Toby. The supposed common sense notion of a lockdown is that it equates to a quarantine, this is why the Great Barrington Declaration also called for the vulnerable to “lockdown” or shield themselves or whatever you want to call it. The point is for it to work it has to be a viable quarantine. A viable quarantine needs “disinfected” support from the outside so that those being quarantined can continue to live, unless the full means of living are within the quarantine. So then the argument is a society wide quarantine is actually impossible unless it is held at the boarders of a viable society. (Hence for a while at least Australia and New Zealand etc). Generally speaking however it is common sense that a society wide lockdown just cannot in any practical sense be a viable quarantine (unless held at the boarders) – because people in every single household still have to get out to live. All a lockdown does is change the way it would have spread and might slow things down a bit.

Of course it was a case-demic and still is, but it depends on what some people meant by it – what on earth did you mean by it? But we know that counting cases by PCR tests rather actual symptomatic disease creates a case-demic. This is not to say there are no cases or that the disease is not dangerous.

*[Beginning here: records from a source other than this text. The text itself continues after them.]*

(** * SearchBar: the animated search input of src/components/SearchBar.tsx

    A shallow embedding of the component: its props, the per-instance state
    cells (the three shared values, the text-input ref), the interaction
    handlers as computations in a small state/effect/exception monad, the
    rendered element tree and the two animated styles.

    JavaScript numbers are modelled as rationals [Q] (no NaN, no rounding);
    equality of computed numbers is [==] ([Qeq]).

    The platform services the component calls into (reanimated's shared
    values, [withTiming] and [interpolate], the native text field, the host
    that supplies the props) are not part of the repository; they are
    modelled in the modules [Reanimated] and [Host] below, separately from
    the component itself. *)

From Stdlib Require Import QArith Qfield Lqa Lia.
From Stdlib Require Import List String Bool.
Import ListNotations.

Local Open Scope Q_scope.

(** ** JavaScript truthiness *)

Module Js.

(** [!x] is true on a number exactly for 0 (and NaN, absent here). *)
Definition truthy_number (x : Q) : bool := negb (Qeq_bool x 0).

(** A string is truthy unless it is empty; [undefined] is falsy. *)
Definition truthy_string (s : option string) : bool :=
  match s with
  | None => false
  | Some EmptyString => false
  | Some (String _ _) => true
  end.

Definition truthy_boolean (b : option bool) : bool :=
  match b with
  | Some true => true
  | _ => false
  end.

(** Errors a handler can raise. *)
Inductive Error : Type :=
| TypeError (what : string).

End Js.

(** ** The animation library, as far as the component uses it *)

Module Reanimated.

(** A running [withTiming] animation of a shared value. *)
Record Timing : Type := mkTiming {
  startValue : Q;
  toValue : Q;
  duration : Q;
  elapsed : Q
}.

(** A shared value: the number read by [.value], and the animation that
    currently drives it, if any. *)
Record SharedValue : Type := mkShared {
  value : Q;
  animation : option Timing
}.

(** [useSharedValue(init)] *)
Definition useSharedValue (init : Q) : SharedValue :=
  {| value := init; animation := None |}.

(** [sv.value = withTiming(toValue, {duration})]: the new animation
    replaces whatever was running and starts from the current value. *)
Definition assignWithTiming (target dur : Q) (sv : SharedValue) : SharedValue :=
  {| value := value sv;
     animation := Some {| startValue := value sv; toValue := target;
                          duration := dur; elapsed := 0 |} |}.

(** Default easing of [withTiming]: [Easing.inOut(Easing.quad)]. *)
Definition quad (t : Q) : Q := t * t.

Definition inOut (easing : Q -> Q) (t : Q) : Q :=
  if Qlt_le_dec t (1 # 2) then easing (t * 2) / 2
  else 1 - easing ((1 - t) * 2) / 2.

Definition easing : Q -> Q := inOut quad.

(** One frame of the scheduler, [dt] time-units after the previous one. *)
Definition frame (dt : Q) (sv : SharedValue) : SharedValue :=
  match animation sv with
  | None => sv
  | Some a =>
      let runtime := elapsed a + dt in
      if Qle_bool (duration a) runtime
      then {| value := toValue a; animation := None |}
      else {| value := startValue a
                       + (toValue a - startValue a) * easing (runtime / duration a);
              animation := Some {| startValue := startValue a;
                                   toValue := toValue a;
                                   duration := duration a;
                                   elapsed := runtime |} |}
  end.

(** The segment of the input/output ranges used for a given input. *)
Record Segment : Type := mkSegment {
  leftEdgeInput : Q;
  rightEdgeInput : Q;
  leftEdgeOutput : Q;
  rightEdgeOutput : Q
}.

(** Linear interpolation on one segment, extended beyond its edges (the
    default extrapolation). *)
Definition internalInterpolate (x : Q) (s : Segment) : Q :=
  if Qeq_bool (rightEdgeInput s - leftEdgeInput s) 0
  then leftEdgeOutput s
  else
    let progress := (x - leftEdgeInput s) / (rightEdgeInput s - leftEdgeInput s) in
    leftEdgeOutput s + progress * (rightEdgeOutput s - leftEdgeOutput s).

(** Walk the ranges: take the first segment whose right edge is not below
    [x], or the last segment. *)
Fixpoint narrow (x : Q) (x0 y0 : Q) (input output : list Q) : option Segment :=
  match input, output with
  | x1 :: input', y1 :: output' =>
      let here := {| leftEdgeInput := x0; rightEdgeInput := x1;
                     leftEdgeOutput := y0; rightEdgeOutput := y1 |} in
      match input' with
      | [] => Some here
      | _ :: _ => if Qle_bool x x1 then Some here
                  else narrow x x1 y1 input' output'
      end
  | _, _ => None
  end.

(** [interpolate(x, input, output)]; [None] when a range has fewer than
    two points (the library throws). *)
Definition interpolate (x : Q) (input output : list Q) : option Q :=
  match input, output with
  | x0 :: input', y0 :: output' =>
      match narrow x x0 y0 input' output' with
      | Some s => Some (internalInterpolate x s)
      | None => None
      end
  | _, _ => None
  end.

End Reanimated.

(** ** Props, state cells and observable effects *)

(** The native focus/blur event object handed to [onFocus] / [onBlur]; only
    its identity matters here. *)
Definition FocusEvent : Type := nat.

(** [SearchBarProps].  A callback prop is recorded by whether the host
    supplied it ([true]) or left it [undefined] ([false]); what a supplied
    callback does is the host's business and shows up as an [Effect].
    [onChangeText] is required by the type and has no field of its own.
    [containerStyle] only decorates the outer view and is left out. *)
Record SearchBarProps : Type := mkProps {
  onCancel : bool;
  onFocus : bool;
  onBlur : bool;
  onSubmitEditing : bool;
  placeholder : option string;
  animationDuration : option Q;
  value : option string;
  autoFocus : option bool
}.

Definition set_value (v : option string) (p : SearchBarProps) : SearchBarProps :=
  {| onCancel := onCancel p; onFocus := onFocus p; onBlur := onBlur p;
     onSubmitEditing := onSubmitEditing p; placeholder := placeholder p;
     animationDuration := animationDuration p; value := v;
     autoFocus := autoFocus p |}.

Definition set_animationDuration (d : option Q) (p : SearchBarProps) : SearchBarProps :=
  {| onCancel := onCancel p; onFocus := onFocus p; onBlur := onBlur p;
     onSubmitEditing := onSubmitEditing p; placeholder := placeholder p;
     animationDuration := d; value := value p;
     autoFocus := autoFocus p |}.

(** What a handler does to the outside world, in program order. *)
Inductive Effect : Type :=
| CallOnChangeText (text : option string)
| CallOnCancel
| CallOnFocus (e : FocusEvent)
| CallOnBlur (e : FocusEvent)
| CallOnSubmitEditing
| StartTiming (target dur : Q)      (* isFocused.value = withTiming(target, {duration: dur}) *)
| PreventDefault
| InputFocus                        (* textInputRef.current.focus() *)
| InputBlur.                        (* textInputRef.current.blur() *)

(** The per-instance state: the hooks' cells and the native text field
    behind [textInputRef].  [containerWidth] and [cancelButtonWidth] are
    shared values that are only ever assigned plain numbers, so each is kept
    as the number it holds; [isFocused] is the one cell that is animated. *)
Record World : Type := mkWorld {
  containerWidth : Q;
  cancelButtonWidth : Q;
  isFocused : Reanimated.SharedValue;
  textInputRef : bool;       (* textInputRef.current is attached *)
  inputFocused : bool;       (* the native field holds the focus *)
  inputText : string         (* the text the native field shows *)
}.

Definition set_containerWidth (x : Q) (w : World) : World :=
  {| containerWidth := x; cancelButtonWidth := cancelButtonWidth w;
     isFocused := isFocused w; textInputRef := textInputRef w;
     inputFocused := inputFocused w; inputText := inputText w |}.

Definition set_cancelButtonWidth (x : Q) (w : World) : World :=
  {| containerWidth := containerWidth w; cancelButtonWidth := x;
     isFocused := isFocused w; textInputRef := textInputRef w;
     inputFocused := inputFocused w; inputText := inputText w |}.

Definition set_isFocused (sv : Reanimated.SharedValue) (w : World) : World :=
  {| containerWidth := containerWidth w; cancelButtonWidth := cancelButtonWidth w;
     isFocused := sv; textInputRef := textInputRef w;
     inputFocused := inputFocused w; inputText := inputText w |}.

Definition set_inputFocused (b : bool) (w : World) : World :=
  {| containerWidth := containerWidth w; cancelButtonWidth := cancelButtonWidth w;
     isFocused := isFocused w; textInputRef := textInputRef w;
     inputFocused := b; inputText := inputText w |}.

Definition set_inputText (s : string) (w : World) : World :=
  {| containerWidth := containerWidth w; cancelButtonWidth := cancelButtonWidth w;
     isFocused := isFocused w; textInputRef := textInputRef w;
     inputFocused := inputFocused w; inputText := s |}.

(** ** The handler monad: state, emitted effects, exceptions *)

Inductive Result (A : Type) : Type :=
| Ok (a : A) (w : World) (effects : list Effect)
| Throw (err : Js.Error).

Arguments Ok {A} a w effects.
Arguments Throw {A} err.

Definition M (A : Type) : Type := World -> Result A.

Definition ret {A} (a : A) : M A := fun w => Ok a w [].

Definition bind {A B} (m : M A) (k : A -> M B) : M B :=
  fun w =>
    match m w with
    | Ok a w1 e1 =>
        match k a w1 with
        | Ok b w2 e2 => Ok b w2 (e1 ++ e2)
        | Throw err => Throw err
        end
    | Throw err => Throw err
    end.

Notation "m1 ;; m2" := (bind m1 (fun _ => m2))
  (at level 61, right associativity).

Definition emit (e : Effect) : M unit := fun w => Ok tt w [e].
Definition modify (f : World -> World) : M unit := fun w => Ok tt (f w) [].
Definition gets {A} (f : World -> A) : M A := fun w => Ok (f w) w [].
Definition throw {A} (err : Js.Error) : M A := fun _ => Throw err.

(** [f(args)] for a callback prop: calling [undefined] is a TypeError. *)
Definition call (supplied : bool) (e : Effect) : M unit :=
  if supplied then emit e
  else throw (Js.TypeError "undefined is not a function").

(** [f?.(args)] *)
Definition optional_call (supplied : bool) (e : Effect) : M unit :=
  if supplied then call supplied e else ret tt.

(** ** The component *)

Definition MARGIN_LEFT_BUTTON : Q := 10.

(** [onPressClear] *)
Definition onPressClear (p : SearchBarProps) : M unit :=
  emit (CallOnChangeText None).

(** [textInputRef.current?.blur()] *)
Definition ref_blur : M unit :=
  bind (gets textInputRef) (fun attached =>
    if attached then emit InputBlur ;; modify (set_inputFocused false)
    else ret tt).

(** [textInputRef.current?.focus()] *)
Definition ref_focus : M unit :=
  bind (gets textInputRef) (fun attached =>
    if attached then emit InputFocus ;; modify (set_inputFocused true)
    else ret tt).

(** [onPressCancel] *)
Definition onPressCancel (p : SearchBarProps) : M unit :=
  emit (CallOnChangeText None) ;;
  (if onCancel p then call (onCancel p) CallOnCancel else ret tt) ;;
  ref_blur.

(** [onLayout], with [width = e.nativeEvent.layout.width] *)
Definition onLayout (width : Q) : M unit :=
  modify (set_containerWidth width).

(** [onButtonLayout] *)
Definition onButtonLayout (width : Q) : M unit :=
  bind (gets cancelButtonWidth) (fun current =>
    if negb (Js.truthy_number current)
    then modify (set_cancelButtonWidth width)
    else ret tt).

(** [focus] *)
Definition focus : M unit :=
  emit PreventDefault ;;
  ref_focus.

(** [onInputFocus] *)
Definition onInputFocus (p : SearchBarProps) (e : FocusEvent) : M unit :=
  optional_call (onFocus p) (CallOnFocus e) ;;
  emit (StartTiming 1 300) ;;
  modify (fun w => set_isFocused (Reanimated.assignWithTiming 1 300 (isFocused w)) w).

Whoever said that an epidemic is over after a first wave is rather premature, especially for a respiratory condition which became epidemic late in the respiratory season

0
0
Blair Nimmo
Blair Nimmo
3 years ago

Toby, you need not of been more cautious.

The reason lockdowns don’t work is because of a class error in the logic:
1) Asymptomatic transmission does not drive respiratory virus epidemics. It is the very process of exhibiting symptoms that causes live virus particles to be expelled from an infected person’s body making them available for transmission to another person.
2) A person who has symptoms which include feeling unwell will normally extract themselves from society. They feel sick and stay home; they delay trips to shops, gyms etc. and most importantly do not go into work.
3) Respiratory virus infections are most effectively transmitted indoors where the concentrations of viral particles are highest without the effect of dilution in larger spaces and ultimately outdoors.
4) Therefore, the net effect of lockdowns is not to keep the infected away from society; they wouldn’t be there anyway but to keep the uninfected at home for nearly the whole time and in closer proximity to the infected.

It is also important to realise that the old and those with chronic illness (the ‘vulnerable’) are normally less mobile and more housebound so, this cohort is apparently unaffected by lockdowns but because everyone else has had their mobility reduced and spend far more time indoors, the vulnerable have had their relative mobility increased. In other words lockdowns shift the burden onto the vulnerable.

Perhaps most significant of all and the obvious reason why lockdowns don’t work in the bigger picture is the damage done to society, business and the health services: ‘collateral damage’ which will far outweigh the damage caused by the virus itself.